What if this virus, this quarantine, this season is an opportunity for us to check ourselves? What if being stopped dead in our tracks is giving us an opportunity to see that we’ve lost our way? What if we pause inside our homes, look at the people that we love, and decide that we can do better than we’ve been doing? What if we can choose right now to care for others regardless of the differences we’ve had with them in the past?
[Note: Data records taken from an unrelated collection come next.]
(* ===== verification/Assignment.v ===== *)
(** [network/assignment.py]: canonical assignment keys, rendezvous hashing of
    keys onto healthy egresses, capacity-bounded assignment of instruments and
    packing of the assignments into connection shards.  The SHA-256 digest is a
    parameter: nothing here depends on which function it is. *)
From S2P Require Import Prelude Health.

Definition slash : Ascii.ascii := Ascii.ascii_of_nat 47.

Definition _nonnegative_integer (value : Z) (field : string) : result Z :=
  raise ValueError (field +:+ " must be a non-negative integer") when value <? 0;;
  Ok value.

Definition _positive_integer (value : Z) (field : string) : result Z :=
  raise ValueError (field +:+ " must be a positive integer") when value <=? 0;;
  Ok value.

(** ** Keys *)

(** ["/" in s] *)
Fixpoint has_slash (s : string) : bool :=
  match s with EmptyString => false | String c s => Ascii.eqb c slash || has_slash s end.

(** [s.split("/", 1)] and [s.rsplit("/", 1)], when there is a slash. *)
Fixpoint cut (s : string) : option (string * string) :=
  match s with
  | EmptyString => None
  | String c s =>
      if Ascii.eqb c slash then Some (EmptyString, s)
      else match cut s with Some (a, b) => Some (String c a, b) | None => None end
  end.

Fixpoint rcut (s : string) : option (string * string) :=
  match s with
  | EmptyString => None
  | String c s =>
      match rcut s with
      | Some (a, b) => Some (String c a, b)
      | None => if Ascii.eqb c slash then Some (EmptyString, s) else None
      end
  end.

Definition empty (s : string) : bool := String.eqb s "".

Definition _validate_fixed_key_components (exchange market channel : string) : result () :=
  raise ValueError "assignment key components are invalid"
    when empty exchange || has_slash exchange || empty market || has_slash market
         || empty channel || has_slash channel;;
  Ok tt.

Record _AssignmentKey : Type := {
  k_exchange : string; k_market : string; k_instrument_key : string; k_channel : string
}.
#[export] Instance key_eq_dec : EqDecision _AssignmentKey.
Proof. solve_decision. Defined.

Definition key_error : exn :=
  ValueError "assignment key must be exchange/market/instrument/channel".

Definition parse (value : string) : result _AssignmentKey :=
  match cut value with
  | None => Err key_error
  | Some (exchange, rest) =>
      match cut rest with
      | None => Err key_error
      | Some (market, remainder) =>
          match rcut remainder with
          | None => Err key_error
          | Some (instrument_key, channel) =>
              raise key_error
                when empty exchange || empty market || empty instrument_key || empty channel;;
              Ok {| k_exchange := exchange; k_market := market;
                    k_instrument_key := instrument_key; k_channel := channel |}
          end
      end
  end.

Definition from_parts (exchange market instrument_key channel : string) : result _AssignmentKey :=
  let! _ := _validate_fixed_key_components exchange market channel in
  raise ValueError "assignment key components are invalid" when empty instrument_key;;
  Ok {| k_exchange := exchange; k_market := market; k_instrument_key := instrument_key;
        k_channel := channel |}.

Definition canonical (self : _AssignmentKey) : string :=
  k_exchange self +:+ "/" +:+ k_market self +:+ "/" +:+ k_instrument_key self +:+ "/"
    +:+ k_channel self.

(** ** Assignments and shards *)
Record StickyAssignment : Type := {
  key : string; exchange : string; market : string; instrument_key : string; channel : string;
  egress_id : string; assigned_quota_group : string; generation : Z
}.
#[export] Instance sticky_eq_dec : EqDecision StickyAssignment.
Proof. solve_decision. Defined.

Definition sticky_post_init (self : StickyAssignment) : result StickyAssignment :=
  let! parsed := parse (key self) in
  raise ValueError "sticky assignment fields must match its canonical key"
    when negb (String.eqb (k_exchange parsed) (exchange self)
               && String.eqb (k_market parsed) (market self)
               && String.eqb (k_instrument_key parsed) (instrument_key self)
               && String.eqb (k_channel parsed) (channel self));;
  raise ValueError "sticky assignment egress fields must be non-empty"
    when empty (egress_id self) || empty (assigned_quota_group self);;
  let! _ := _nonnegative_integer (generation self) "generation" in
  Ok self.

Definition create (key : string) (egress : Egress) (generation : Z) : result StickyAssignment :=
  let! parsed := parse key in
  let! generation := _nonnegative_integer generation "generation" in
  sticky_post_init
    {| Assignment.key := canonical parsed; exchange := k_exchange parsed; market := k_market parsed;
       instrument_key := k_instrument_key parsed; channel := k_channel parsed;
       egress_id := id egress; assigned_quota_group := quota_group egress;
       Assignment.generation := generation |}.

Record EgressShard : Type := {
  shard_egress_id : string; index : Z; assignments : list StickyAssignment
}.

Definition instrument_keys (self : EgressShard) : list string := instrument_key <$> assignments self.

(** ** Ranking *)
Definition _validated_egresses (egresses : list Egress) : result (list Egress) :=
  raise NoAvailableEgressError "no egresses are configured" when bool_decide (egresses = []);;
  raise ValueError "duplicate egress id" when negb (bool_decide (NoDup (id <$> egresses)));;
  Ok (py_sorted (on_key id string_leb) egresses).

(** [int.from_bytes(digest, "big")] *)
Definition from_bytes_big (digest : list Z) : Z := foldl (fun acc b => 256 * acc + b) 0 digest.

Section Rendezvous.
Context (sha256 : string -> list Z).

Definition _score (key egress_id : string) : Z :=
  from_bytes_big (sha256 (key +:+ String Ascii.zero egress_id)).

Definition rank (key : string) (candidate : Egress) : Z * string :=
  (_score key (id candidate), id candidate).
Definition rank_leb : Z * string -> Z * string -> bool := lex_leb Z.eqb Z.leb string_leb.

(** [sorted(..., reverse=True)]: stable, greatest first. *)
Definition reverse_leb {A} (leb : A -> A -> bool) (x y : A) : bool := leb y x.

Definition _ranked_healthy_egresses (key : _AssignmentKey) (egresses : list Egress)
    (health : HealthSnapshot) : result (list Egress) :=
  let! candidates := _validated_egresses egresses in
  let healthy := filter (fun c => is_available health (k_exchange key) (id c) = true) candidates in
  Ok (py_sorted (reverse_leb (on_key (rank (canonical key)) rank_leb)) healthy).

Definition choose_egress (key : string) (egresses : list Egress) (health : option HealthSnapshot)
    : result Egress :=
  let! parsed := parse key in
  let! ranked := _ranked_healthy_egresses parsed egresses (default empty_snapshot health) in
  match ranked with
  | [] => Err (NoAvailableEgressError "no healthy egress is available for exchange")
  | e :: _ => Ok e
  end.

(** ** Assigning instruments *)

(** The dict [capacity] and the defaultdict [used]. *)
Definition capacities (candidates : list Egress) (exchange : string) (snapshot : HealthSnapshot)
    (subscriptions_per_connection : Z) : list (string * Z) :=
  (fun c => (id c, max_ws_connections c * subscriptions_per_connection)) <$>
    filter (fun c => is_available snapshot exchange (id c) = true) candidates.

Definition capacity_of (capacity : list (string * Z)) (egress_id : string) : result Z :=
  match find (fun kv => String.eqb kv.1 egress_id) capacity with
  | Some kv => Ok kv.2
  | None => Err (KeyError egress_id)
  end.

Definition used_of (used : gmap string Z) (egress_id : string) : Z := default 0 (used !! egress_id).

(** [next((c for c in ranked if used[c.id] < capacity[c.id]), None)] *)
Fixpoint next_free (ranked : list Egress) (used : gmap string Z) (capacity : list (string * Z))
    : result (option Egress) :=
  match ranked with
  | [] => Ok None
  | c :: ranked =>
      let! cap := capacity_of capacity (id c) in
      if used_of used (id c) <? cap then Ok (Some c) else next_free ranked used capacity
  end.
Mr. Rogers said that his mother responded to scary news by telling him to ‘look for the helpers’. This week I have seen many helpers. I’ve seen you reaching out to one another, being creative, and finding ways to encourage one another. You’re posting cheerful videos, providing suggestions for stay-at-home activities, and cheering one another on. I saw one dear old friend post a video of himself reading The Cat in the Hat and challenging others to post videos of themselves reading their favorite stories.

That’s the kind of people you are — the kind who show up in difficult situations to care for friends, strangers, and even those who tend to annoy you.

While I was cheering my mom on this week — encouraging her to exercise, helping her get dressed, and offering her ice cream cones — the world around was feeling a little chaotic, and still friends brought food, family delivered flowers, and others made phone calls, offered prayers, and provided guidance.

Many were helpers.

I think one way that I’ll deal with stress, fear, disappointment, and anger in the coming weeks is by watching how all of you show up for each other. I’ll be looking for the helpers and learning from them during this time out.

Turn from evil and do good; seek peace and pursue it.